Disabled South Americans Compete in Wheelchair Version of Copa Libertadores

RIO DE JANEIRO – Competitors from six teams and three countries are competing in the third edition of the Copa Libertadores Powerchair Football, a South American wheelchair soccer event that provides people with quadriplegia, cerebral palsy or muscular dystrophy an opportunity to shine.

A total of 80 players distributed among two teams each from Brazil, Argentina and Uruguay have gathered at the Arena Carioca 3, one of the sports venues at the 2016 Rio Olympics, for a tournament that lacks the glamour of its namesake but allows these participants to enjoy a measure of independence and the thrill of competition.

A far cry from the money, fame, large crowds and controversy that always surround the Copa Libertadores international club soccer competition, this motorized wheelchair event does not have a single sponsor, meaning the families of the players had to cover their own travel costs and lodging expenses in Rio de Janeiro.

Organized by Brazil’s wheelchair soccer association (ABFC), the games of the third Copa Libertadores Power Football, whose final is scheduled for Friday, feature four players on each team (a goalkeeper and three outfield players), two 20-minute halves and three referees.

A bigger-than-normal soccer ball is used to make it easier for the players to strike it with their wheelchairs, which are not permitted to move faster than 10 kilometers (six miles) per hour.

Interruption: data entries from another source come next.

(* ===== verification/Train.v ===== *)
(** * Training: the parameter server and the data-parallel trainer

    Models [crates/atomr-accel-train/src/parameter_server.rs], [optimizer.rs]
    and [data_parallel.rs].  An [f32] is a binary32 number of the standard
    library's executable specification (precision 24, maximal exponent 128);
    the replicas of the trainer are parameters. *)

From Stdlib Require Import Floats.SpecFloat.
From stdpp Require Import pretty.
From S2P Require Import Prelude Actor Errors Float64.

Inductive OptimizerKind : Type :=
  | Sgd (lr momentum weight_decay : f32)
  | AdamW (lr beta1 beta2 eps weight_decay : f32).

Definition lr (o : OptimizerKind) : f32 := match o with Sgd lr _ _ => lr | AdamW lr _ _ _ _ => lr end.

(** ** [AsyncParameterServer] *)

Module ParameterServer.

Record ParameterServerStats := { st_version : Z; st_applied : Z; st_pulled : Z; avg_staleness : f32 }.

Inductive PSMsg : Type :=
  | PushGradient (worker worker_version : Z) (gradient : list f32) (reply : nat)
  | PullWeights (worker : Z) (reply : nat)
  | Stats (reply : nat).

Record Server := {
  weights : list f32;
  version : Z;
  optimizer : OptimizerKind;
  max_staleness : Z;
  gradients_applied : Z;
  weights_pulled : Z;
  staleness_window : list Z;
}.

Inductive PSEff : Type :=
  | ReplyPush (reply : nat) (r : result Z GpuError)
  | ReplyPull (reply : nat) (w : list f32) (version : Z)
  | ReplyStats (reply : nat) (s : ParameterServerStats).

Definition Server_new (w : list f32) (o : OptimizerKind) (max : Z) : Server :=
  {| weights := w; version := 0; optimizer := o; max_staleness := max; gradients_applied := 0;
     weights_pulled := 0; staleness_window := [] |}.

(** [weights.iter_mut().zip(grad.iter()).take(n)] *)
Fixpoint update_weights (l : f32) (ws gs : list f32) : list f32 :=
  match ws, gs with
  | w :: ws, g :: gs => f32_sub w (f32_mul l g) :: update_weights l ws gs
  | _, _ => ws
  end.

Definition apply_gradient (grad : list f32) (s : Server) : Server :=
  let n := length (weights s) `min` length grad in
  {| weights := update_weights (lr (optimizer s)) (weights s) (take n grad);
     version := version s +₆₄ 1; optimizer := optimizer s; max_staleness := max_staleness s;
     gradients_applied := gradients_applied s +₆₄ 1; weights_pulled := weights_pulled s;
     staleness_window := staleness_window s |}.

Definition push_staleness (st : Z) (s : Server) : Server :=
  let w := staleness_window s ++ [st] in
  {| weights := weights s; version := version s; optimizer := optimizer s; max_staleness := max_staleness s;
     gradients_applied := gradients_applied s; weights_pulled := weights_pulled s;
     staleness_window := if 128 <? length w then drop 1 w else w |}.

Definition count_pull (s : Server) : Server :=
  {| weights := weights s; version := version s; optimizer := optimizer s; max_staleness := max_staleness s;
     gradients_applied := gradients_applied s; weights_pulled := weights_pulled s +₆₄ 1;
     staleness_window := staleness_window s |}.

Definition stale_error (staleness max : Z) : GpuError :=
  Unrecoverable ("parameter server: staleness " +:+ pretty staleness +:+ " > max " +:+ pretty max).

(** The mean of the window; the integer sum wraps. *)
Definition mean_staleness (w : list Z) : f32 :=
  match w with
  | [] => f32_zero
  | _ => f32_div (f32_of_Z (foldl (wadd 64) 0%Z w)) (f32_of_Z (Z.of_nat (length w)))
  end.

Definition ps_handle (m : PSMsg) : act Server PSEff unit :=
  match m with
  | PushGradient _ worker_version gradient reply =>
    s ← get;
    let staleness := sat_sub (version s) worker_version in
    if (max_staleness s <? staleness)%Z then
      emit (ReplyPush reply (Err (stale_error staleness (max_staleness s))))
    else
      modify (apply_gradient gradient);;
      modify (push_staleness staleness);;
      s ← get; emit (ReplyPush reply (Ok (version s)))
  | PullWeights _ reply => modify count_pull;; s ← get; emit (ReplyPull reply (weights s) (version s))
  | Stats reply =>
    s ← get;
    emit (ReplyStats reply {| st_version := version s; st_applied := gradients_applied s;
      st_pulled := weights_pulled s; avg_staleness := mean_staleness (staleness_window s) |})
  end.

#[global] Instance ps_actor : Actor Server PSMsg PSEff := λ s m, exec (ps_handle m) s.

(** ** What the server promises *)

(** One step of gradient descent, coordinate by coordinate. *)
Definition sgd_step (l : f32) (w g : list f32) : list f32 :=
  imap (λ i x, match g !! i with Some d => f32_sub x (f32_mul l d) | None => x end) w.

(** The gradients accepted from version [v] on, with their staleness. *)
Fixpoint accepted (max : Z) (v : nat) (ms : list PSMsg) : list (Z * list f32) :=
  match ms with
  | PushGradient _ wv g _ :: ms =>
    let st := Z.max 0 (Z.of_nat v - wv) in
    if decide (st ≤ max)%Z then (st, g) :: accepted max (S v) ms else accepted max v ms
  | _ :: ms => accepted max v ms
  | [] => []
  end.

(** The answer to a message when [acc] gradients have been accepted before it. *)
Definition answer (o : OptimizerKind) (max : Z) (w0 : list f32) (acc : list (Z * list f32)) (m : PSMsg) (e : PSEff) :
    Prop :=
  let v := Z.of_nat (length acc) in
  let w := foldl (sgd_step (lr o)) w0 acc.*2 in
  match m with
  | PushGradient _ wv _ reply =>
    if decide (Z.max 0 (v - wv) ≤ max)%Z then e = ReplyPush reply (Ok (v + 1)%Z)
    else e = ReplyPush reply (Err (stale_error (Z.max 0 (v - wv)) max))
  | PullWeights _ reply => e = ReplyPull reply w v
  | Stats reply => ∃ s, e = ReplyStats reply s ∧ st_version s = v ∧ st_applied s = v ∧
      avg_staleness s = mean_staleness (drop (length acc - 128) acc.*1)
  end.

Record ps_inv (w0 : list f32) (o : OptimizerKind) (max : Z) (acc : list (Z * list f32)) (s : Server) : Prop := {
  psi_weights : weights s = foldl (sgd_step (lr o)) w0 acc.*2;
  psi_version : version s = Z.of_nat (length acc);
  psi_applied : gradients_applied s = Z.of_nat (length acc);
  psi_optimizer : optimizer s = o;
  psi_max : max_staleness s = max;
  psi_window : staleness_window s = drop (length acc - 128) acc.*1;
}.

Lemma sgd_step_nil l ws : sgd_step l ws [] = ws.
Proof. apply list_eq. intros i. unfold sgd_step. rewrite list_lookup_imap. by destruct (ws !! i). Qed.

Lemma update_weights_sgd l ws gs :
  update_weights l ws (take (length ws `min` length gs) gs) = sgd_step l ws gs.
Proof.
  revert gs. induction ws as [|w ws IH]; intros [|g gs]; [done|done|by rewrite sgd_step_nil|].
  cbn [length Nat.min take update_weights]. rewrite IH. done.
Qed.

Lemma ps_step w0 o max acc s m :
  ps_inv w0 o max acc s → in_width 64 (Z.of_nat (S (length acc))) →
  let '(s', es) := handle s m in
  ps_inv w0 o max (acc ++ accepted max (length acc) [m]) s' ∧ ∃ e, es = [e] ∧ answer o max w0 acc m e.
Proof.
  intros [Hw Hv Ha Ho Hm Hwin] Hmax. unfold handle, ps_actor, ps_handle, answer, sat_sub.
  assert (Hnext : Z.of_nat (length acc) +₆₄ 1 = (Z.of_nat (length acc) + 1)%Z).
  { rewrite wadd_small; [done|]. unfold in_width in *. lia. }
  destruct m as [wk wv g reply|wk reply|reply].
  - act_unfold. rewrite Hv, Hm. set (st := Z.max 0 (Z.of_nat (length acc) - wv)).
    destruct (Z.ltb_spec max st), (decide (st ≤ max)%Z); try lia; simpl.
    + rewrite app_nil_r. split; [done|]. by eexists.
    + split; [|eexists; split; [done|by rewrite Hv, Hnext]]. constructor; simpl; rewrite ?fmap_app, ?length_app.
      * by rewrite update_weights_sgd, Hw, Ho, foldl_app.
      * simpl. rewrite Hv, Hnext. lia.
      * simpl. rewrite Ha, Hnext. lia.
      * done.
      * done.
      * rewrite Hwin, length_drop, length_fmap. simpl.
        destruct (Nat.ltb_spec 128 (length acc - (length acc - 128) + 1)).
        -- rewrite drop_app_le by (rewrite length_drop, length_fmap; lia). rewrite drop_drop.
           rewrite drop_app_le by (rewrite length_fmap; lia). do 2 f_equal. lia.
        -- rewrite drop_app_le by (rewrite length_fmap; lia). do 2 f_equal. lia.
  - act_unfold. rewrite app_nil_r. split; [by constructor|]. eexists. split; [done|]. by rewrite Hw, Hv.
  - act_unfold. rewrite app_nil_r. split; [by constructor|]. eexists. split; [done|].
    eexists. split; [done|]. by rewrite Hv, Ha, Hwin.
Qed.

Lemma accepted_app max v ms m :
  accepted max v (ms ++ [m]) = accepted max v ms ++ accepted max (v + length (accepted max v ms)) [m].
Proof.
  revert v. induction ms as [|[wk wv g reply|wk reply|reply] ms IH]; intros v; simpl; rewrite ?Nat.add_0_r; try done.
  case_decide; [|done]. rewrite IH. simpl. by rewrite <-Nat.add_succ_comm.
Qed.

Lemma accepted_length max v ms : length (accepted max v ms) ≤ length ms.
Proof.
  revert v. induction ms as [|[wk wv g reply|wk reply|reply] ms IH]; intros v; simpl; try (etrans; [apply IH|lia]); [done|].
  case_decide; simpl; [specialize (IH (S v))|specialize (IH v)]; lia.
Qed.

“The players are divided into two categories: profile one and profile two. Each team has two players from each profile on the field. Profile one has more limited mobility, and plays more slowly, while profile two (players) are faster and are more important to the team, although both are necessary,” ABFC President Marco Antonio dos Santos told EFE.

The president and coach of the Rio de Janeiro team Novo Ser, Bruno Rodrigues, said for his part that it was important that the players must move around with no assistance.

“At home there’s always someone taking care of them. On the field, they’re on their own,” he told EFE. “It’s important to teach both the independence and sporting aspects, preparing both an athlete and a person.”